Department of Infectious Diseases, Central Clinical School, Monash University, Melbourne, Victoria, Australia.
Department of Microbiology and Immunology, Peter Doherty Institute for Infection and Immunity, The University of Melbourne, 792 Elizabeth Street, Melbourne, Victoria, Australia.
Microb Genom. 2021 Dec;7(12). doi: 10.1099/mgen.0.000694.
Homoplasic SNPs are considered important signatures of strong (positive) selective pressure, and hence of adaptive evolution for clinically relevant traits such as antibiotic resistance and virulence. Here we present a new tool, SNPPar, for efficient detection and analysis of homoplasic SNPs from large whole genome sequencing datasets (>1000 isolates and/or >100 000 SNPs). SNPPar takes as input an SNP alignment, tree and annotated reference genome, and uses a combination of simple monophyly tests and ancestral state reconstruction (ASR, via TreeTime) to assign mutation events to branches and identify homoplasies. Mutations are annotated at the level of codon and gene, to facilitate analysis of convergent evolution. Testing on simulated data (120 alignments representing local and global samples) showed SNPPar can detect homoplasic SNPs with very high specificity (zero false-positives in all tests) and high sensitivity (zero false-negatives in 89 % of tests). SNPPar analysis of three empirically sampled datasets (, and ) produced results that were in concordance with previous studies, in terms of both individual homoplasies and evidence of convergence at the codon and gene levels. SNPPar analysis of a simulated alignment of ~64 000 genome-wide SNPs from 2000 genomes took ~23 min and ~2.6 GB of RAM to generate complete annotated results on a laptop. This analysis required ASR be conducted for only 1.25 % of SNPs, and the ASR step took ~23 s and 0.4 GB of RAM. SNPPar automates the detection and annotation of homoplasic SNPs efficiently and accurately from large SNP alignments. As demonstrated by the examples included here, this information can be readily used to explore the role of homoplasy in parallel and/or convergent evolution at the level of nucleotide, codon and/or gene.

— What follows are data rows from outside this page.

(* ===== verification/Blocks.v ===== *)
(** * The block store the buffer cache implements

    What the file system relies on when it calls [bread], [bwrite], [brelse],
    [bpin] and [bunpin]: an abstract store of numbered blocks with, for every
    block, its current contents, its contents on the disk and the number of
    references that pin it in memory.  [stored] relates the store to the buffer
    cache; each operation of bio.c refines an operation on the store. *)

From stdpp Require Import base numbers list gmap strings.
From S2P Require Import Prelude Kstate Kstring Spinlock Kalloc Vm Sched Sleeplock Bio.

(** ** The abstract store *)

Record store : Type := mk_store {
  s_view : Z -> list Z;           (* the block as the file system sees it *)
  s_disk : Z -> list Z;           (* the block on the disk *)
  s_writes : list (Z * list Z);   (* the disk writes so far, oldest first *)
  s_pins : Z -> Z;                (* references to the cached block *)
  s_held : gmap nat Z;            (* the buffers the caller has locked, and their blocks *)
  s_free : nat                    (* buffers without references *)
}.

Definition upd {A} (f : Z -> A) (n : Z) (v : A) : Z -> A := fun m => if decide (m = n) then v else f m.

(** The number of unreferenced buffers when one count goes from [old] to [new]. *)
Definition recount (old new : Z) (free : nat) : nat :=
  if old =? 0 then (if new =? 0 then free else free - 1) else (if new =? 0 then free + 1 else free).

Definition s_read (b : nat) (n : Z) (s : store) : store :=
  mk_store (s_view s) (s_disk s) (s_writes s) (upd (s_pins s) n (s_pins s n + 1)) (<[b := n]> (s_held s))
    (recount (s_pins s n) (s_pins s n + 1) (s_free s)).
Definition s_set (n : Z) (d : list Z) (s : store) : store :=
  mk_store (upd (s_view s) n d) (s_disk s) (s_writes s) (s_pins s) (s_held s) (s_free s).
Definition s_write (n : Z) (s : store) : store :=
  mk_store (s_view s) (upd (s_disk s) n (s_view s n)) (s_writes s ++ [(n, s_view s n)]) (s_pins s) (s_held s) (s_free s).
Definition s_release (b : nat) (n : Z) (s : store) : store :=
  mk_store (s_view s) (s_disk s) (s_writes s) (upd (s_pins s) n (u32 (s_pins s n - 1))) (delete b (s_held s))
    (recount (s_pins s n) (u32 (s_pins s n - 1)) (s_free s)).
Definition s_repin (n i : Z) (s : store) : store :=
  mk_store (s_view s) (s_disk s) (s_writes s) (upd (s_pins s) n (s_pins s n + i)) (s_held s)
    (recount (s_pins s n) (s_pins s n + i) (s_free s)).
Lemma wp_write_log p dev st bl s k Q :
  stored p dev s k -> committable st bl s -> log_is st dev bl (k_log k) ->
  (forall k', stored p dev (s_copies st 0 bl s) k' -> bio_frame k k' -> Q tt k') -> wp write_log Q k.
Proof.
  intros H [C1 C2 C3 C4 C5 C6] Hl HQ. unfold write_log, log_indices. apply wp_bind, wp_gets.
  rewrite (log_is_indices st dev bl k Hl). apply (wp_copies p dev st bl 0 s); [done|done| |done|done| |done].
  - intros j h Hj. now apply (log_is_entry st dev bl).
  - apply Forall_forall. intros h Hh. rewrite Forall_forall in C3, C4. split; [auto|]. exact (C3 h Hh).
Qed.

Lemma resting_wrote ws s s' : wrote ws s s' -> (forall n, 0 <= s_pins s' n < 2 ^ 32) -> resting s -> resting s'.
Proof. intros W Hp [H1 _]. split; [now rewrite (wr_held _ _ _ W)|done]. Qed.

Lemma installs_free st bl : forall i s, (forall n, 0 <= s_pins s n < 2 ^ 32) -> NoDup bl -> Forall (fun h => 0 < s_pins s h) bl ->
  (s_free s <= s_free (s_installs st i bl s))%nat.
Proof.
  induction bl as [|h bl IH]; intros i s Hr Hd Hp; [done|]. apply NoDup_cons in Hd as [Hd1 Hd2]. apply Forall_cons in Hp as [Hp1 Hp2].
  cbn [s_installs]. etrans; [|apply IH].
  - cbn. apply recount_pred; [apply Hr|done].
  - intros n. cbn. unfold upd. case_decide; [apply u32_range|apply Hr].
  - done.
  - apply Forall_forall. intros x Hx. rewrite Forall_forall in Hp2. cbn. rewrite upd_ne by (intros ->; done). auto.
Qed.

Lemma stored_upd_log p dev s k f : stored p dev s k -> stored p dev s (upd_log f k).
Proof.
  intros H. apply (stored_ext p dev s k); [done..| |done|done].
  exact (in_proc_same p k (upd_log f k) eq_refl eq_refl eq_refl (st_proc _ _ _ _ H)).
Qed.

Lemma log_is_cleared st dev bl l : log_is st dev bl l -> log_is st dev [] (set_l_n 0 l).
Proof. intros [H1 H2 H3 H4 H5 H6]. split; [done|done|done|now exists (l_block l)|constructor|cbn; lia]. Qed.

Lemma wp_install_trans p dev st bl s k Q :
  stored p dev s k -> resting s -> log_is st dev bl (k_log k) -> NoDup bl -> Forall (outside st (length bl)) bl ->
  (forall j, (j < length bl)%nat -> s_pins s (st + Z.of_nat j + 1) + 1 < 2 ^ 32) -> Forall (fun h => s_pins s h + 1 < 2 ^ 32) bl ->
  (Forall (fun h => 0 < s_pins s h) bl /\ (0 < s_free s)%nat \/ (length bl < s_free s)%nat) ->
  (forall k', stored p dev (s_installs st 0 bl s) k' -> bio_frame k k' -> Q tt k') -> wp install_trans Q k.
Proof.
  intros H Hr Hl Hd Ho Hlog Hp Ha HQ. unfold install_trans, log_indices. apply wp_bind, wp_gets.
  rewrite (log_is_indices st dev bl k Hl). apply (wp_installs p dev st bl 0 s); [done|done| |done|done| |done|done].
  - intros j h Hj. now apply (log_is_entry st dev bl).
  - apply Forall_forall. intros h Hh. rewrite Forall_forall in Ho, Hp. split; [auto|]. exact (Ho h Hh).
Qed.

Lemma wp_commit p dev st bl s k Q :
  stored p dev s k -> committable st bl s -> log_is st dev bl (k_log k) -> bl <> [] ->
  (forall s' k', stored p dev s' k' -> wrote (commit_trace st bl (s_view s)) s s' ->
     (forall n, s_pins s' n = if decide (n ∈ bl) then s_pins s n - 1 else s_pins s n) ->
     bio_frame (upd_log (set_l_n 0) k) k' -> Q tt k') ->
  wp commit Q k.
Proof.
  intros H C Hl Hne HQ. pose proof C as [C1 C2 C3 C4 C5 C6]. unfold commit. apply wp_bind, wp_gets.
  assert (Hn : (0 <? l_n (k_log k)) = true) by (rewrite (li_n _ _ _ _ Hl); destruct bl; [done|apply Z.ltb_lt; cbn [length]; lia]). rewrite Hn. cbn [when].
  destruct (copies_wrote st bl 0 s C3) as (W1 & P1 & F1). destruct (commit_wrote st bl s C2 C3) as [W P].
  set (s1 := s_copies st 0 bl s) in *. set (s2 := s_put st (encode_head bl (s_view s1 st)) s1) in *.
  set (s3 := s_installs st 0 bl s2) in *. cbv zeta in W, P.
  assert (R1 : resting s1) by (apply (resting_wrote _ _ _ W1); [intros n; rewrite P1; apply C1|done]).
  assert (R2 : resting s2) by done.
  assert (P2 : forall n, s_pins s2 n = s_pins s n) by exact P1.
  assert (Hpin : Forall (fun h => 0 < s_pins s2 h) bl) by (eapply Forall_impl; [exact C4|]; intros x Hx; now rewrite P2).
  apply wp_bind, (wp_write_log p dev st bl s); [done..|]. intros k1 H1 Fr1. fold s1 in H1.
  apply wp_bind, (wp_write_head p dev st bl s1); [done|done|now rewrite (frame_log _ _ Fr1)|right; rewrite F1; done|rewrite P1; apply C5|].
  intros k2 H2 Fr2. fold s2 in H2. pose proof (bio_frame_trans _ _ _ Fr1 Fr2) as Fr.
  apply wp_bind, (wp_install_trans p dev st bl s2); [done|done|now rewrite (frame_log _ _ Fr)|done|done| | | |].
  - intros j _. rewrite P2. apply C5.
  - apply Forall_forall. intros h _. rewrite P2. apply C5.
  - left. split; [done|]. cbn. rewrite F1. done.
  - intros k3 H3 Fr3. fold s3 in H3. apply wp_bind, wp_modify.
    destruct (installs_wrote st bl 0 s2 C3 C2) as (W3 & P3). fold s3 in W3, P3.
    pose proof (bio_frame_trans _ _ _ Fr Fr3) as Fr'.
    assert (Hf3 : (0 < s_free s3)%nat).
    { eapply Nat.lt_le_trans; [|apply installs_free; [apply R2|done|done]]. cbn. now rewrite F1. }
    apply (wp_write_head p dev st [] s3); [now apply stored_upd_log| | |now right| |].
    + apply (resting_wrote _ _ _ W3); [|done]. intros n. rewrite P3. case_decide; [apply u32_range|apply R2].
    + cbn. rewrite (frame_log _ _ Fr'). exact (log_is_cleared _ _ _ _ Hl).
    + rewrite P3. destruct (decide (st ∈ bl)) as [Hin|]; [|rewrite P2; apply C5].
      rewrite Forall_forall in C3. specialize (C3 st Hin). unfold outside in C3. lia.
    + intros k4 H4 Fr4. apply (HQ _ k4 H4 W).
      * intros n. rewrite P. case_decide as Hin; [|done]. apply u32_small. rewrite Forall_forall in C4. specialize (C4 n Hin).
        destruct C1 as [_ C1]. specialize (C1 n). lia.
      * etrans; [|exact Fr4]. destruct Fr' as (b & h & d & w & ps & Hw & Hnn). exists b, h, d, w, ps. split; [exact Hw|].
        apply (noise_update (upd_log (set_l_n 0))) in Hnn; [|done..]. exact Hnn.
Qed.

同态 SNP 被认为是强(正)选择压力的重要特征,因此也是与临床相关特征(如抗生素耐药性和毒力)相关的适应性进化的重要特征。在这里,我们提出了一种新的工具 SNPPar,用于从大型全基因组测序数据集(>1000 个分离株和/或>100000 个 SNPs)中高效检测和分析同态 SNP。SNPPar 以 SNP 比对、树和注释的参考基因组作为输入,使用简单的单系测试和祖先状态重建(通过 TreeTime)的组合,将突变事件分配给分支并识别同态性。突变在密码子和基因水平上进行注释,以方便对趋同进化进行分析。在模拟数据(代表局部和全局样本的 120 个比对)上的测试表明,SNPPar 可以以非常高的特异性(所有测试均无假阳性)和高灵敏度(89%的测试均无假阴性)检测同态 SNP。对三个经验采样数据集(1000 个细菌基因组、1000 个结核分枝杆菌基因组和 33 个淋病奈瑟氏球菌基因组)的 SNPPar 分析结果与以前的研究一致,无论是在个体同态性方面,还是在密码子和基因水平上的趋同证据方面。对来自 2000 个基因组的约 64000 个全基因组 SNP 的模拟比对进行的 SNPPar 分析,在笔记本电脑上生成完整注释结果需要约 23 分钟和 2.6GB 的 RAM。此分析仅需要对 1.25%的 SNPs 进行 ASR,ASR 步骤需要约 23 秒和 0.4GB 的 RAM。SNPPar 可以有效地从大型 SNP 比对中自动检测和注释同态 SNP,并且准确无误。正如这里包含的示例所示,这些信息可以很容易地用于探索同态性在核苷酸、密码子和/或基因水平上的平行和/或趋同进化中的作用。